Stored data entries:
'''

(* ===== verification/DaemonLaws.v ===== *)
(** The bookkeeping of the daemon's loop: who is answered, and who waits. *)

From S2P Require Import Prelude Bytes Utf8 Cursor Canonical Path Identity Records Roster Protocol.
From S2P Require Import Database State RosterStore Platform Installer Sync Join Network NetworkLoop NetworkHandle.
From S2P Require Import Scan Settings Setup Control Daemon.

Section laws.
Context `{Crypto, Unicode, EventJson, Platform, Iroh, JoinCodec, !AmbientFs}.

Definition waiting_streams (d : DaemonState) : list nat := map ps_stream (ds_pending_syncs d).

(** [accepted] are the connections that came in, on top of those that wait in
    [d]: each has one of the responses [written], or still waits in [d']. *)
Definition accounts (d : DaemonState) (accepted : list nat) (written : list (nat * ControlResponse)) (d' : DaemonState)
    : Prop :=
  map fst written ++ waiting_streams d' ≡ₚ waiting_streams d ++ accepted.

Lemma accounts_trans d1 a1 w1 d2 a2 w2 d3 :
  accounts d1 a1 w1 d2 -> accounts d2 a2 w2 d3 -> accounts d1 (a1 ++ a2) (w1 ++ w2) d3.
Proof.
  unfold accounts. intros E1 E2. rewrite map_app, <-app_assoc, E2, (app_assoc _ _ a2), E1. by rewrite app_assoc.
Qed.

Lemma accounts_same d d' : ds_pending_syncs d' = ds_pending_syncs d -> accounts d [] [] d'.
Proof. unfold accounts, waiting_streams. intros ->. by rewrite app_nil_r. Qed.

Lemma accounts_write d d' stream response :
  ds_pending_syncs d' = ds_pending_syncs d -> accounts d [stream] [(stream, response)] d'.
Proof. unfold accounts, waiting_streams. intros ->. simpl. by rewrite Permutation_cons_append. Qed.

(** ** The parts of a turn *)

Lemma finish_accounts poll reading d written kept :
  finish_pending_syncs poll reading (ds_pending_syncs d) = (written, kept) ->
  accounts d [] written (set_waiting kept d) /\ sublist kept (ds_pending_syncs d) /\
  Forall (fun p => poll (ps_completed p) = Empty /\ reading (ps_stream p) < ps_deadline p) kept.
Proof.
  unfold accounts, waiting_streams. cbn [set_waiting ds_pending_syncs]. rewrite app_nil_r.
  revert written kept. induction (ds_pending_syncs d) as [|p l IH]; intros written kept E; cbn [finish_pending_syncs] in E.
  - injection E as <- <-. split; [done|]. split; constructor.
  - destruct (finish_pending_syncs poll reading l) as [w k]. destruct (IH w k eq_refl) as (Hp & Hs & Hk).
    destruct (sync_response _ _) eqn:Er; injection E as <- <-; cbn [map fst app].
    + split; [by apply perm_skip|]. split; [by apply sublist_cons | done].
    + split; [by rewrite <-Permutation_middle, Hp|]. split; [by apply sublist_skip|]. constructor; [|done].
      unfold sync_response in Er. destruct (poll _); [done..|]. destruct (_ <=? _) eqn:Hl; [done|]. split; [done | lia].
Qed.

Lemma act_waiting watch max_logs action d d' : act watch max_logs action d = Ok d' -> ds_pending_syncs d' = ds_pending_syncs d.
Proof.
  destruct action; simpl; intros E; try by injection E as <-.
  destruct (build_watchers _ _ _) as [[]]; [by injection E as <- | done].
Qed.

(** Where a wait comes from. *)
Definition begun_by (visits : list Visit) (p : PendingSync) : Prop :=
  exists v, v ∈ visits /\ p = mkPendingSync (vi_stream v) (vi_channel v) (vi_now v + SYNC_WAIT_TIMEOUT).

Lemma accept_wait_accounts v d written d' :
  accept_wait v d = (written, d') ->
  accounts d [vi_stream v] written d' /\
  (len (ds_pending_syncs d) <= MAX_PENDING_SYNC_WAITS -> len (ds_pending_syncs d') <= MAX_PENDING_SYNC_WAITS) /\
  (forall p, p ∈ ds_pending_syncs d' -> p ∈ ds_pending_syncs d \/ begun_by [v] p).
Proof.
  unfold accept_wait. destruct (Z.eqb_spec (len (ds_pending_syncs d)) MAX_PENDING_SYNC_WAITS) as [|Hne].
  - intros [= <- <-]. split; [by apply accounts_write | auto].
  - destruct (start_sync _ _) as [[[]|e] h]; intros [= <- <-]; [|split; [by apply accounts_write | auto]].
    cbn [set_waiting set_service ds_pending_syncs]. split; [|split].
    + unfold accounts, waiting_streams. cbn [set_waiting set_service ds_pending_syncs]. by rewrite map_app.
    + intros Hl. rewrite len_app, len_cons, len_nil. lia.
    + intros p [Hp | ->%list_elem_of_singleton]%elem_of_app; [by left|]. right. exists v. by rewrite list_elem_of_singleton.
Qed.

Lemma accept_accounts watch max_logs v d written d' :
  accept watch max_logs v d = (written, Ok d') ->
  accounts d [vi_stream v] written d' /\
  (len (ds_pending_syncs d) <= MAX_PENDING_SYNC_WAITS -> len (ds_pending_syncs d') <= MAX_PENDING_SYNC_WAITS) /\
  (forall p, p ∈ ds_pending_syncs d' -> p ∈ ds_pending_syncs d \/ begun_by [v] p).
Proof.
  assert (forall d1 response, ds_pending_syncs d1 = ds_pending_syncs d ->
    accounts d [vi_stream v] [(vi_stream v, response)] d1 /\
    (len (ds_pending_syncs d) <= MAX_PENDING_SYNC_WAITS -> len (ds_pending_syncs d1) <= MAX_PENDING_SYNC_WAITS) /\
    (forall p, p ∈ ds_pending_syncs d1 -> p ∈ ds_pending_syncs d \/ begun_by [v] p)) as Hanswered.
  { intros d1 response Hw. split; [by apply accounts_write|]. rewrite Hw. auto. }
  assert (forall request response action s,
    handle_request (vi_env v) request (ds_service d) = (Ok (response, action), s) ->
    ([(vi_stream v, response)], act watch max_logs action (set_service s d)) = (written, Ok d') ->
    accounts d [vi_stream v] written d' /\
    (len (ds_pending_syncs d) <= MAX_PENDING_SYNC_WAITS -> len (ds_pending_syncs d') <= MAX_PENDING_SYNC_WAITS) /\
    (forall p, p ∈ ds_pending_syncs d' -> p ∈ ds_pending_syncs d \/ begun_by [v] p)) as Hrequest.
  { intros request response action s _ [= <- Ha]. apply act_waiting in Ha. by apply Hanswered. }
  unfold accept. destruct (vi_request v) as [request|e]; [|intros [= <- <-]; by apply Hanswered].
  destruct (handle_request (vi_env v) request (ds_service d)) as [[[response action]|panic] s] eqn:Eh;
    destruct request as [| | | | | | [|] | | | | | | |]; try done; try (by apply (Hrequest _ _ _ _ Eh)).
  all:   destruct (accept_wait v d) as [w d1] eqn:Ew. intros [= <- <-]. by apply accept_wait_accounts.
Qed.

(** A connection that makes the daemon fail is answered before it does, but for
    one that makes it panic. *)
Lemma accept_fails watch max_logs v d written e :
  accept watch max_logs v d = (written, Err e) -> map fst written ⊆+ [vi_stream v].
Proof.
  unfold accept. destruct (vi_request v) as [request|]; [|done].
  destruct (handle_request (vi_env v) request (ds_service d)) as [[[response action]|panic] s];
    destruct request as [| | | | | | [|] | | | | | | |]; try (intros [= <- _]; try done; apply submseteq_nil_l).
  all: by destruct (accept_wait v d).
Qed.

Lemma accept_all_accounts watch max_logs visits d written d' :
  accept_all watch max_logs visits d = (written, Ok d') ->
  accounts d (map vi_stream visits) written d' /\
  (len (ds_pending_syncs d) <= MAX_PENDING_SYNC_WAITS -> len (ds_pending_syncs d') <= MAX_PENDING_SYNC_WAITS) /\
  (forall p, p ∈ ds_pending_syncs d' -> p ∈ ds_pending_syncs d \/ begun_by visits p).
Proof.
  revert d written. induction visits as [|v visits IH]; intros d written E; cbn [accept_all] in E.
  - injection E as <- <-. split; [by apply accounts_same | auto].
  - destruct (accept watch max_logs v d) as [w [d1|e]] eqn:Ea; [|done].
    destruct (accept_all watch max_logs visits d1) as [rest r] eqn:Er. injection E as <- ->.
    apply accept_accounts in Ea as (Ha & Hl & Hw). apply IH in Er as (Ha2 & Hl2 & Hw2).
    split; [by apply (accounts_trans d [vi_stream v] w d1)|]. split; [auto|].
    intros p [Hp|(x & Hx & ->)]%Hw2.
    + apply Hw in Hp as [?|(x & Hx & ->)]; [by left|]. right. exists x. split; [|done].
      apply list_elem_of_singleton in Hx as ->. apply elem_of_cons. by left.
    + right. exists x. split; [|done]. apply elem_of_cons. by right.
Qed.

Lemma accept_all_fails watch max_logs visits d written e :
  accept_all watch max_logs visits d = (written, Err e) ->
  map fst written ⊆+ waiting_streams d ++ map vi_stream visits.
Proof.
  revert d written. induction visits as [|v visits IH]; intros d written E; cbn [accept_all] in E; [done|].
  destruct (accept watch max_logs v d) as [w [d1|e']] eqn:Ea.
  - destruct (accept_all watch max_logs visits d1) as [rest r] eqn:Er. injection E as <- ->.
    apply accept_accounts in Ea as (Ha & _). apply IH in Er. rewrite map_app. cbn [map].
    change (vi_stream v :: map vi_stream visits) with ([vi_stream v] ++ map vi_stream visits).
    rewrite app_assoc. unfold accounts in Ha. rewrite <-Ha, <-app_assoc. by apply submseteq_app.
  - injection E as <- _. apply accept_fails in Ea. cbn [map]. rewrite Ea.
    apply submseteq_inserts_l, submseteq_skip, submseteq_nil_l.
Qed.

Lemma turn_start_waiting t d d' : turn_start t d = Ok d' -> ds_pending_syncs d' = ds_pending_syncs d.
Proof. unfold turn_start. destruct (srbind _ _ _) as [[]]; [by intros [= <-] | done]. Qed.
Lemma full_scan_waiting t d d' : full_scan t d = Ok d' -> ds_pending_syncs d' = ds_pending_syncs d.
Proof.
  unfold full_scan. destruct (_ <? _); [by intros [= <-]|]. destruct (srbind _ _ _) as [[]]; [by intros [= <-] | done].
Qed.

Definition turn_streams (t : Turn) : list nat := map vi_stream (tu_visits t).

(** A wait that is left after a turn has begun in it, or its time is not over and
    its round has not ended. *)
Definition still_waits (t : Turn) (d : DaemonState) (p : PendingSync) : Prop :=
  begun_by (tu_visits t) p \/
  (p ∈ ds_pending_syncs d /\ tu_poll t (ps_completed p) = Empty /\ tu_reading t (ps_stream p) < ps_deadline p).

Lemma turn_accounts t d written d' :
  daemon_turn t d = (written, Ok d') ->
  accounts d (turn_streams t) written d' /\
  (len (ds_pending_syncs d) <= MAX_PENDING_SYNC_WAITS -> len (ds_pending_syncs d') <= MAX_PENDING_SYNC_WAITS) /\
  Forall (still_waits t d) (ds_pending_syncs d').
Proof.
  unfold daemon_turn. destruct (finish_pending_syncs _ _ _) as [w1 kept] eqn:Ef.
  destruct (turn_start t (set_waiting kept d)) as [d1|e] eqn:Es; [|done].
  destruct (accept_all _ _ _ d1) as [w2 r] eqn:Ea. intros [= <- Hr]. apply rbind_Ok in Hr as (d2 & -> & Hfull).
  apply finish_accounts in Ef as (Hf & Hsub & Hk). apply turn_start_waiting in Es. apply accept_all_accounts in Ea as (Ha & Hl & Hw).
  apply full_scan_waiting in Hfull. cbn [set_waiting ds_pending_syncs] in Es.
  split; [|split].
  - rewrite <-(app_nil_r (turn_streams t)), <-(app_nil_r w2).
    apply (accounts_trans d [] w1 (set_waiting kept d) (turn_streams t ++ []) (w2 ++ [])); [done|].
    apply (accounts_trans _ (turn_streams t) w2 d2); [|by apply accounts_same].
    apply (accounts_trans _ [] [] d1 (turn_streams t) w2); [by apply accounts_same | done].
  - intros Hd. rewrite Hfull. apply Hl. rewrite Es. apply sublist_length in Hsub. unfold len in *. lia.
  - rewrite Hfull. apply Forall_forall. intros p [Hp|Hb]%Hw; [|by left]. right. rewrite Es in Hp.
    rewrite Forall_forall in Hk. split; [|by apply Hk]. by apply (elem_of_sublist kept).
Qed.

Lemma turn_fails t d written e :
  daemon_turn t d = (written, Err e) -> map fst written ⊆+ waiting_streams d ++ turn_streams t.
Proof.
  unfold daemon_turn. destruct (finish_pending_syncs _ _ _) as [w1 kept] eqn:Ef.
  apply finish_accounts in Ef as (Hf & _ & _). unfold accounts in Hf. rewrite app_nil_r in Hf.
  destruct (turn_start t (set_waiting kept d)) as [d1|e'] eqn:Es.
  - apply turn_start_waiting in Es. destruct (accept_all _ _ _ d1) as [w2 r] eqn:Ea. intros [= <- Hr].
    rewrite map_app, <-Hf, <-app_assoc. apply submseteq_app; [done|].
    assert (waiting_streams d1 = waiting_streams (set_waiting kept d)) as <- by (unfold waiting_streams; by rewrite Es).
    destruct r as [d2|e2]; [|by eapply accept_all_fails].
    apply accept_all_accounts in Ea as (Ha & _). unfold turn_streams. rewrite <-Ha. apply submseteq_inserts_r. done.
  - intros [= <- _]. rewrite <-Hf. by apply submseteq_inserts_r, submseteq_inserts_r.
Qed.

Lemma stop_accounts max_logs shutdown d written d' :
  daemon_stop max_logs shutdown d = (written, Ok d') -> accounts d [] written d' /\ ds_pending_syncs d' = [].
Proof.
  unfold daemon_stop. intros [= <- E]. apply rbind_Ok in E as ([] & _ & E).
  destruct (daemon_log _ _ _) as [[]]; [|done]. injection E as <-. split; [|done].
  unfold accounts, fail_pending_syncs, waiting_streams. cbn [set_waiting set_service ds_pending_syncs].
  by rewrite !app_nil_r, map_map.
Qed.

(** The connections of a run: those of the turns it ran. *)
Fixpoint run_streams (turns : list Turn) (d : DaemonState) : list nat :=
  match turns with
  | [] => []
  | t :: turns =>
      if ds_running d then
        turn_streams t ++ match (daemon_turn t d).2 with Ok d => run_streams turns d | Err _ => [] end
      else []
  end.

Lemma run_accounts max_logs shutdown turns d written d' :
  daemon_run max_logs shutdown turns d = (written, Ok d') ->
  accounts d (run_streams turns d) written d' /\
  (len (ds_pending_syncs d) <= MAX_PENDING_SYNC_WAITS -> len (ds_pending_syncs d') <= MAX_PENDING_SYNC_WAITS) /\
  (ds_running d' = false -> ds_pending_syncs d' = []).
Proof.
  revert d written. induction turns as [|t turns IH]; intros d written E; cbn [daemon_run run_streams] in E |- *;
    destruct (ds_running d) eqn:Hrun; cbn [negb] in E.
  - injection E as <- <-. split; [by apply accounts_same|]. split; [done | congruence].
  - apply stop_accounts in E as [Ha Hn]. by rewrite Hn.
  - destruct (daemon_turn t d) as [w [d1|e]] eqn:Et; [|done].
    destruct (daemon_run _ _ turns d1) as [rest r] eqn:Er. injection E as <- ->. cbn [snd].
    apply turn_accounts in Et as (Ha & Hl & _). apply IH in Er as (Ha2 & Hl2 & Hn).
    split; [by apply (accounts_trans d _ w d1)|]. split; [auto | done].
  - apply stop_accounts in E as [Ha Hn]. by rewrite Hn.
Qed.

Lemma run_fails max_logs shutdown turns d written e :
  daemon_run max_logs shutdown turns d = (written, Err e) ->
  map fst written ⊆+ waiting_streams d ++ run_streams turns d.
Proof.
  assert (forall d written, daemon_stop max_logs shutdown d = (written, Err e) -> map fst written ⊆+ waiting_streams d) as Hstop.
  { unfold daemon_stop. intros d0 w [= <- _]. unfold fail_pending_syncs, waiting_streams. by rewrite map_map. }
  revert d written. induction turns as [|t turns IH]; intros d written E; cbn [daemon_run run_streams] in E |- *;
    destruct (ds_running d) eqn:Hrun; cbn [negb] in E; try done; rewrite ?app_nil_r; try by apply Hstop.
  destruct (daemon_turn t d) as [w [d1|e']] eqn:Et; cbn [snd].
  - destruct (daemon_run _ _ turns d1) as [rest r] eqn:Er. injection E as <- ->.
    apply turn_accounts in Et as (Ha & _). apply IH in Er. rewrite map_app, app_assoc. unfold accounts in Ha.
    rewrite <-Ha, <-app_assoc. by apply submseteq_app.
  - injection E as <- <-. rewrite app_nil_r. by eapply turn_fails.
Qed.
End laws.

'''

Task brief:
The answer is the run of lines above from the line containing "apply list_elem_of_singleton in" through the line containing "apply accept_accounts in Ea as (Ha & _).", copied exactly and alone.

Output for this exercise:
      apply list_elem_of_singleton in Hx as ->. apply elem_of_cons. by left.
    + right. exists x. split; [|done]. apply elem_of_cons. by right.
Qed.

Lemma accept_all_fails watch max_logs visits d written e :
  accept_all watch max_logs visits d = (written, Err e) ->
  map fst written ⊆+ waiting_streams d ++ map vi_stream visits.
Proof.
  revert d written. induction visits as [|v visits IH]; intros d written E; cbn [accept_all] in E; [done|].
  destruct (accept watch max_logs v d) as [w [d1|e']] eqn:Ea.
  - destruct (accept_all watch max_logs visits d1) as [rest r] eqn:Er. injection E as <- ->.
    apply accept_accounts in Ea as (Ha & _). apply IH in Er. rewrite map_app. cbn [map].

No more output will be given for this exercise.